The exchange’s Caroline Denton said: “All year we have had uncertain conditions and so in the derivatives market we have seen a lot of volume and volatility, and a great deal of liquidity. Immediately after the incident we suspended trading in equity products which were associated with the US. Across our other contracts we had slightly more activity than normal, but not unusually so since we had had high trading days the week before. There was some increased volatility immediately after the attack, which meant high liquidity, but then it settled down.”
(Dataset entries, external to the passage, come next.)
(** * edit_image_mask_free.py: the mask-free image edit sample

    A shallow embedding of [generative_ai/imagen/edit_image_mask_free.py]:
    the function [edit_image_mask_free] (source lines 30-64) and the
    command line entry point under [if __name__ == "__main__"] (lines
    69-99).

    The script is a straight line of calls into the Vertex AI SDK, two
    index accesses, one [print] and a [return].  It is embedded in a state
    and exception monad over a [world] holding the local files, the lines
    printed on standard output and the trace of SDK calls.  What the remote
    service answers is not fixed by the script: it is a parameter ([Sdk])
    of every definition and is universally quantified in the theorems. *)

From Stdlib Require Import ZArith String Ascii List DecimalString DecimalNat.
From Stdlib.Strings Require Import Byte.
From stdpp Require Import gmap strings list.

Open Scope string_scope.
Open Scope Z_scope.

(** ** Data model *)

Abbreviation bytes := (list Byte.byte).

(** The values the script hands on as arguments: the strings the
    command line parser stores and, in one corner of that parser, an
    empty list.  The annotations of [edit_image_mask_free] say [str], but
    nothing checks them. *)
Inductive value :=
| str (s : string)
| empty_list.

Coercion str : string >-> value.

(** [vertexai.preview.vision_models.Image]: built from the bytes of a
    local file, or from a Cloud Storage URI without reading anything. *)
Inductive Image :=
| Image_of_bytes (image_bytes : bytes)
| Image_of_gcs (gcs_uri : string).

(** [GeneratedImage]: the script reads its [_image_bytes] (line 62) and
    calls its [save] method (line 57). *)
Record GeneratedImage := { _image_bytes : bytes }.

(** [ImageGenerationResponse]: the collection returned by [edit_image]. *)
Record ImageGenerationResponse := { images : list GeneratedImage }.

(** The model object returned by [ImageGenerationModel.from_pretrained]. *)
Record ImageGenerationModel := { _endpoint_name : string }.

Inductive exception :=
| FileNotFoundError (filename : string)
| IndexError
| TypeError (message : string)
| ValueError (message : string)
| SdkError (what : string).

Inductive result (A : Type) :=
| Ok (a : A)
| Raise (e : exception).
Arguments Ok {A} a.
Arguments Raise {A} e.

(** The calls the script makes into the SDK, with their arguments. *)
Inductive call :=
| vertexai_init (project location : value)
| from_pretrained (model_name : string)
| load_from_file (location : value)
| edit_image (model : ImageGenerationModel) (base_image : Image)
    (prompt : value) (seed guidance_scale number_of_images : Z)
| getitem (response : ImageGenerationResponse) (idx : Z)
| save (image : GeneratedImage) (location : value).

(** A call is logged when it is made and again when it comes back. *)
Inductive event :=
| Invoke (c : call)
| Returned (c : call)
| Raised (c : call) (e : exception).

Record world := World {
  files : gmap string bytes;
  stdout : list string;
  trace : list event
}.

(** The state of a process that has just started. *)
Definition boot (fs : gmap string bytes) : world :=
  {| files := fs; stdout := []; trace := [] |}.

Definition set_files (w : world) (fs : gmap string bytes) : world :=
  {| files := fs; stdout := stdout w; trace := trace w |}.

Definition put_line (w : world) (line : string) : world :=
  {| files := files w; stdout := stdout w ++ [line]; trace := trace w |}.

Definition record (w : world) (e : event) : world :=
  {| files := files w; stdout := stdout w; trace := trace w ++ [e] |}.

(** What lies outside the script, and is not fixed by it:
    - the answers of the SDK operations that reach the cloud service
      ([vertexai.init], [from_pretrained], [edit_image]);
    - [sdk_gcs_uri]: the Cloud Storage URI that [Image.load_from_file]
      reads in a location (a [gs://] URI, or a
      [https://storage.googleapis.com/] URL turned into one), if it
      reads one; otherwise the location is a local path;
    - [sdk_save]: the bytes that [GeneratedImage.save] writes for an
      image at a path, unless it refuses.  It does not write the image's
      buffer as it is: it encodes the image again, with its generation
      parameters.
    Each answer may depend on everything that happened so far. *)
Record Sdk := {
  sdk_init : world -> value -> value -> result unit;
  sdk_from_pretrained : world -> string -> result ImageGenerationModel;
  sdk_gcs_uri : string -> option string;
  sdk_edit_image : world -> ImageGenerationModel -> Image -> value ->
                   Z -> Z -> Z -> result ImageGenerationResponse;
  sdk_save : world -> GeneratedImage -> string -> result bytes
}.

(** ** The monad of the script: state passing with exceptions *)

Definition M (A : Type) : Type := world -> result A * world.

Definition ret {A} (a : A) : M A := fun w => (Ok a, w).

Definition bind {A B} (m : M A) (k : A -> M B) : M B :=
  fun w =>
    match m w with
    | (Ok a, w') => k a w'
    | (Raise e, w') => (Raise e, w')
    end.

Declare Scope py_scope.
Delimit Scope py_scope with py.
Notation "x <- c ;; k" := (bind c (fun x => k))
  (at level 100, c at next level, right associativity) : py_scope.
Notation "c ;; k" := (bind c (fun _ => k))
  (at level 100, right associativity) : py_scope.

(** An SDK call: logged, answered, logged again. *)
Definition sdk_call {A} (c : call) (answer : world -> result A) : M A :=
  fun w =>
    let w1 := record w (Invoke c) in
    match answer w1 with
    | Ok a => (Ok a, record w1 (Returned c))
    | Raise e => (Raise e, record w1 (Raised c e))
    end.

(** ** Python primitives *)

(** [l[idx]] on a Python list: negative indices count from the end, an
    index out of range raises [IndexError]. *)
Definition list_getitem {A} (l : list A) (idx : Z) : result A :=
  let n := Z.of_nat (length l) in
  let i := if idx <? 0 then idx + n else idx in
  if (0 <=? i) && (i <? n) then
    match nth_error l (Z.to_nat i) with
    | Some a => Ok a
    | None => Raise IndexError
    end
  else Raise IndexError.

(** [str(n)] for a length: decimal digits, no leading zero. *)
Definition str_of_len (n : nat) : string :=
  NilZero.string_of_uint (Nat.to_uint n).

(** [print(line)]. *)
Definition print (line : string) : M unit :=
  fun w => (Ok tt, put_line w line).

Section Script.

Variable sdk : Sdk.

(** ** The SDK operations as the script sees them *)

(** [vertexai.init(project=..., location=...)]. *)
Definition init (project location : value) : M unit :=
  sdk_call (vertexai_init project location)
           (fun w => sdk_init sdk w project location).

(** [ImageGenerationModel.from_pretrained(name)]. *)
Definition ImageGenerationModel_from_pretrained (name : string)
  : M ImageGenerationModel :=
  sdk_call (from_pretrained name) (fun w => sdk_from_pretrained sdk w name).

(** What [Image.load_from_file(location=...)] answers on the files
    [fs].  A Cloud Storage location gives an image without any read.  A
    local path is read: a path that names no file raises, and so does an
    empty file, since an image is not built from an empty buffer.  A
    location that is not a string is no path at all. *)
Definition load_answer (fs : gmap string bytes) (location : value)
  : result Image :=
  match location with
  | empty_list => Raise (TypeError "expected str, bytes or os.PathLike object, not list")
  | str path =>
      match sdk_gcs_uri sdk path with
      | Some uri => Ok (Image_of_gcs uri)
      | None =>
          match fs !! path with
          | None => Raise (FileNotFoundError path)
          | Some [] => Raise (ValueError "Either image_bytes or gcs_uri must be provided.")
          | Some (b :: bs) => Ok (Image_of_bytes (b :: bs))
          end
      end
  end.

Definition Image_load_from_file (location : value) : M Image :=
  sdk_call (load_from_file location) (fun w => load_answer (files w) location).

(** [model.edit_image(base_image=..., prompt=..., seed=...,
    guidance_scale=..., number_of_images=...)]. *)
Definition model_edit_image (model : ImageGenerationModel) (base_image : Image)
    (prompt : value) (seed guidance_scale number_of_images : Z)
  : M ImageGenerationResponse :=
  sdk_call (edit_image model base_image prompt seed guidance_scale
                       number_of_images)
           (fun w => sdk_edit_image sdk w model base_image prompt seed
                                    guidance_scale number_of_images).

(** [response[idx]]: [ImageGenerationResponse.__getitem__] indexes the
    list of generated images. *)
Definition response_getitem (response : ImageGenerationResponse) (idx : Z)
  : M GeneratedImage :=
  sdk_call (getitem response idx)
           (fun _ => list_getitem (images response) idx).

(** What [image.save(location=...)] answers: the path and the bytes it
    writes there.  The save decodes the image's buffer before it writes
    anything, which an empty buffer does not allow; a location that is
    not a string is no path; otherwise the SDK says what is written, or
    refuses. *)
Definition save_answer (w : world) (image : GeneratedImage) (location : value)
  : result (string * bytes) :=
  match _image_bytes image with
  | [] => Raise (SdkError "UnidentifiedImageError")
  | _ :: _ =>
      match location with
      | empty_list => Raise (ValueError "unknown file extension: ")
      | str path =>
          match sdk_save sdk w image path with
          | Ok written => Ok (path, written)
          | Raise e => Raise e
          end
      end
  end.

(** [image.save(location=...)]: when the save is refused nothing is
    written. *)
Definition image_save (image : GeneratedImage) (location : value) : M unit :=
  fun w =>
    let w1 := record w (Invoke (save image location)) in
    match save_answer w1 image location with
    | Ok (path, written) =>
        (Ok tt, record (set_files w1 (<[path := written]> (files w1)))
                       (Returned (save image location)))
    | Raise e => (Raise e, record w1 (Raised (save image location) e))
    end.

(** ** [edit_image_mask_free] (source lines 30-64) *)

Definition edit_image_mask_free
    (project_id location input_file output_file prompt : value)
  : M ImageGenerationResponse :=
  (init project_id location ;;
   model <- ImageGenerationModel_from_pretrained "imagegeneration@002" ;;
   base_img <- Image_load_from_file input_file ;;
   images <- model_edit_image model base_img prompt 1 21 1 ;;
   first <- response_getitem images 0 ;;
   image_save first output_file ;;
   shown <- response_getitem images 0 ;;
   print ("Created output image using "
            +:+ str_of_len (length (_image_bytes shown)) +:+ " bytes") ;;
   ret images)%py.

End Script.

Arguments load_answer : simpl never.
Arguments save_answer : simpl never.

(** ** The command line (source lines 69-92)

    [argparse.ArgumentParser()] with the five [add_argument] calls of the
    script, and [parse_args()] on the argument strings [sys.argv[1:]].
    The parser follows [argparse] of CPython 3.11: every argument string
    is first classified ([_parse_optional]), then the options are consumed
    from left to right ([consume_optional]), then the required options and
    the left-over strings are checked.  Only the exit status of a
    [SystemExit] is kept, not the usage or help text that [argparse] prints
    itself.  An argument string is held as its UTF-8 bytes. *)
Module argparse.

(** What a [store] action puts in the namespace.  [take_action] passes
    the argument strings through [_get_values], which first removes an
    argument string equal to [--]; with nothing left, the value stored is
    the empty list and not a string. *)
Definition _get_values (arg_string : string) : value :=
  if String.eqb arg_string "--" then empty_list else str arg_string.

Inductive action :=
| help                       (* "-h", "--help", added by ArgumentParser() *)
| store (dest : string).     (* add_argument("--<dest>", ...) *)

(** [parser._option_string_actions], in registration order. *)
Definition option_string_actions : list (string * action) :=
  [ ("-h", help); ("--help", help);
    ("--project_id", store "project_id");
    ("--location", store "location");
    ("--input_file", store "input_file");
    ("--output_file", store "output_file");
    ("--prompt", store "prompt") ].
Amsterdam also saw heavy trading. Jon Abbink at Van der Moolen & Co said: “Remember that derivatives trading here is still a pit, and so was less affected in terms of systems failure, which is also why New York has been able to open reasonably well. In an environment where prices are right in front of you, and transmitted between humans, for all the other problems in getting orders, at least you know the price is real. That will always be a problem with an electronic exchange.”
In terms of options there was a huge spike in short term volatility, including a significant move in up to six-month volatility. Beyond that investors seem to have taken the view that they will respond to events as they develop rather than take a long-term view. Consequently the maturity curve from front to back, from now until two years time has become extremely steep in all markets. “People are buying the front, in order to play the volatility, and are still short at the back waiting to see what happens,” said a source at Merrill Lynch in London. “Really they haven’t moved, maybe one or one and a half volatility points over that period. The front has moved in certain indices by 50 to 60 points. What we are seeing are people covering their short put risk positions, people who have bought puts and gone through their strikes have come in to roll their risks, they want to buy out of the money puts and sell the ones they have to make profits. This has meant that the skew of the derivative instruments has become steeper, as well as the maturity.”
A lot of the trades seem to be investors covering their risk, rather than speculative trades, although many analysts feel that may well come later.